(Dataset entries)
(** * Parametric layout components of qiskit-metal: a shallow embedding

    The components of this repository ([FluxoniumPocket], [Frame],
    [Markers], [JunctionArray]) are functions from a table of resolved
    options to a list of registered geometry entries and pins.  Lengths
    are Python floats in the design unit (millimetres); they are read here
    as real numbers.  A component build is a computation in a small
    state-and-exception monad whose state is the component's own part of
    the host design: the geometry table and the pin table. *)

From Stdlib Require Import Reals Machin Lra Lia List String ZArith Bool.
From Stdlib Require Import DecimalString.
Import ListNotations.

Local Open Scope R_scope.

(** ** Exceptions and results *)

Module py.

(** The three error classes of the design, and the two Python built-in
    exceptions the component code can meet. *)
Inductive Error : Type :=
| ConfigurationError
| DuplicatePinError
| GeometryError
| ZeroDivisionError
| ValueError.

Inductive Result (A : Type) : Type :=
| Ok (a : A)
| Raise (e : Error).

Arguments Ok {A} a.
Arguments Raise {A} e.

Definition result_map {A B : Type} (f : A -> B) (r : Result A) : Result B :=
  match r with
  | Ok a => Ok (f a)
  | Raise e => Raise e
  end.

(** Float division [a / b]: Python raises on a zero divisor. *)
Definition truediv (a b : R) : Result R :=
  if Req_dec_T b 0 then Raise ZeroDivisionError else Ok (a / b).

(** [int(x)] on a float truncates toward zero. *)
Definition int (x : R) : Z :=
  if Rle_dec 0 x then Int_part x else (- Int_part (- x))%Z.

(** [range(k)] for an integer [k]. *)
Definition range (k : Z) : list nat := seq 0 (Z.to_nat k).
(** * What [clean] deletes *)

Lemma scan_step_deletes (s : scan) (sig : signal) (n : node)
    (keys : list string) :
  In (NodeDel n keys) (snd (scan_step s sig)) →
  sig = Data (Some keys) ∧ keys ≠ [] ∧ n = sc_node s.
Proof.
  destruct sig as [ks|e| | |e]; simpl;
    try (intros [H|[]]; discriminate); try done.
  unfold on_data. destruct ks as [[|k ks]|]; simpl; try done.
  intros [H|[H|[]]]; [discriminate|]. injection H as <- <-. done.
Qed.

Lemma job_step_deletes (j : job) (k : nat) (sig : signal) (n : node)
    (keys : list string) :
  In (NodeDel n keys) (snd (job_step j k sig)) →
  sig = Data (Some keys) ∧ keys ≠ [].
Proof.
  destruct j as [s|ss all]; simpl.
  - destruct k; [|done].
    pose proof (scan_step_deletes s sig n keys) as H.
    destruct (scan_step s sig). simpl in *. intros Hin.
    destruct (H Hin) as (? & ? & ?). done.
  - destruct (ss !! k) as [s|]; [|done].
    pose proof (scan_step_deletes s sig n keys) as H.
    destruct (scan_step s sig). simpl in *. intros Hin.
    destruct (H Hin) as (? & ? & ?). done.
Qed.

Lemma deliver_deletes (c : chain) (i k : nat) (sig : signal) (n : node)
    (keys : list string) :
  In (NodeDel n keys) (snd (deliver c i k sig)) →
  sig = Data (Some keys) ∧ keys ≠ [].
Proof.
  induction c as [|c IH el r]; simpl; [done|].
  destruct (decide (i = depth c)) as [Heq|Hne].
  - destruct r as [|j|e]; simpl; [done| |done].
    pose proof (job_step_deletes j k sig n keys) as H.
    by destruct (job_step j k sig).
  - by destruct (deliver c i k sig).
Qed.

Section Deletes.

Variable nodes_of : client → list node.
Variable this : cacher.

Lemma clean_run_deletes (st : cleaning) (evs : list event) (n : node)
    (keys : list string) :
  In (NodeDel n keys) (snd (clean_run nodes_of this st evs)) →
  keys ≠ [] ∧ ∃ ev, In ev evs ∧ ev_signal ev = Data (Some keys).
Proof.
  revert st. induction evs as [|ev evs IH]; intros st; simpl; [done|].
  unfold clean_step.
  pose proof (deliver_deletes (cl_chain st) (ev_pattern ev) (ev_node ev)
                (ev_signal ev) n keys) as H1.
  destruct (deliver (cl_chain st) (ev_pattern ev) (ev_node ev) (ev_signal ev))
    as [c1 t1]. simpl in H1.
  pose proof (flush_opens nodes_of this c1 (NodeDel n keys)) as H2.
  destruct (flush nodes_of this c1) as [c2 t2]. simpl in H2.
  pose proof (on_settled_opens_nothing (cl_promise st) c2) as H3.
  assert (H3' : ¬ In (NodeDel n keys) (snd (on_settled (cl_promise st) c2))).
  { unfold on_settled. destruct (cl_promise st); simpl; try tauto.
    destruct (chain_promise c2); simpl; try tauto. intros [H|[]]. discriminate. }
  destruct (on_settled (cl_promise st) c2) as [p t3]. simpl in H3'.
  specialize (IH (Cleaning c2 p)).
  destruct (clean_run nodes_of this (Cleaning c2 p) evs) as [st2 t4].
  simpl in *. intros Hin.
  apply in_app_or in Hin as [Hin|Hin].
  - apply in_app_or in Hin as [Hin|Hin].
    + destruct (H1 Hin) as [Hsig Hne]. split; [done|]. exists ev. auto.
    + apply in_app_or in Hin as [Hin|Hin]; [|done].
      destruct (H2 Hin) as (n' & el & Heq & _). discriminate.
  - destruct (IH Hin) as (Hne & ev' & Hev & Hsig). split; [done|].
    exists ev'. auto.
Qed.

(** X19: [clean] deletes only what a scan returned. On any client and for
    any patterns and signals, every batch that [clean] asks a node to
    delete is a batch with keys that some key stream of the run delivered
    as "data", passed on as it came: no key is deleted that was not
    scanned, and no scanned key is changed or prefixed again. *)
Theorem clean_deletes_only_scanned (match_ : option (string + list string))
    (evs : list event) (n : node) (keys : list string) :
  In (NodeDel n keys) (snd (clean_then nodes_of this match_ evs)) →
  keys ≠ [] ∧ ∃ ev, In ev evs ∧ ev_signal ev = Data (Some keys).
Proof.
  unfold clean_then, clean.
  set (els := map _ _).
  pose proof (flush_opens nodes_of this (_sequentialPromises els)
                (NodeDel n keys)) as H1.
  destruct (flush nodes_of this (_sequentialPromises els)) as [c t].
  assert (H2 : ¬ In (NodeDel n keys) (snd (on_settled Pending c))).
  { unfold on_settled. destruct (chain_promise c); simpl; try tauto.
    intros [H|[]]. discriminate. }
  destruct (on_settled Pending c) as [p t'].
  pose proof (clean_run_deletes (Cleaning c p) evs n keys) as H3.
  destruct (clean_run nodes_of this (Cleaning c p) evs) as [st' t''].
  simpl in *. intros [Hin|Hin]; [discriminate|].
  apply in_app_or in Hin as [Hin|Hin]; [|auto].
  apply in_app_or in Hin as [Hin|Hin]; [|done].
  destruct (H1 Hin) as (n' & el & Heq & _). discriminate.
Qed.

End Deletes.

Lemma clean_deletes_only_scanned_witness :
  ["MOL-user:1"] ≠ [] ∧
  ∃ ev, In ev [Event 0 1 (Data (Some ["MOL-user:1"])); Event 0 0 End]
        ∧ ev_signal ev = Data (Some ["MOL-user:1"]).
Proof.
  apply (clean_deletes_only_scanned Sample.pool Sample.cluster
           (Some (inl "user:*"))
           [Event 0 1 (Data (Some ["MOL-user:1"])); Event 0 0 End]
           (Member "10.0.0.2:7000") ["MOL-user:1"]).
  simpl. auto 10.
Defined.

YOUR TASK:
Count every line of the records above in which the string "Inductive" appears. The number alone is to be given.

WORKED SOLUTION:
2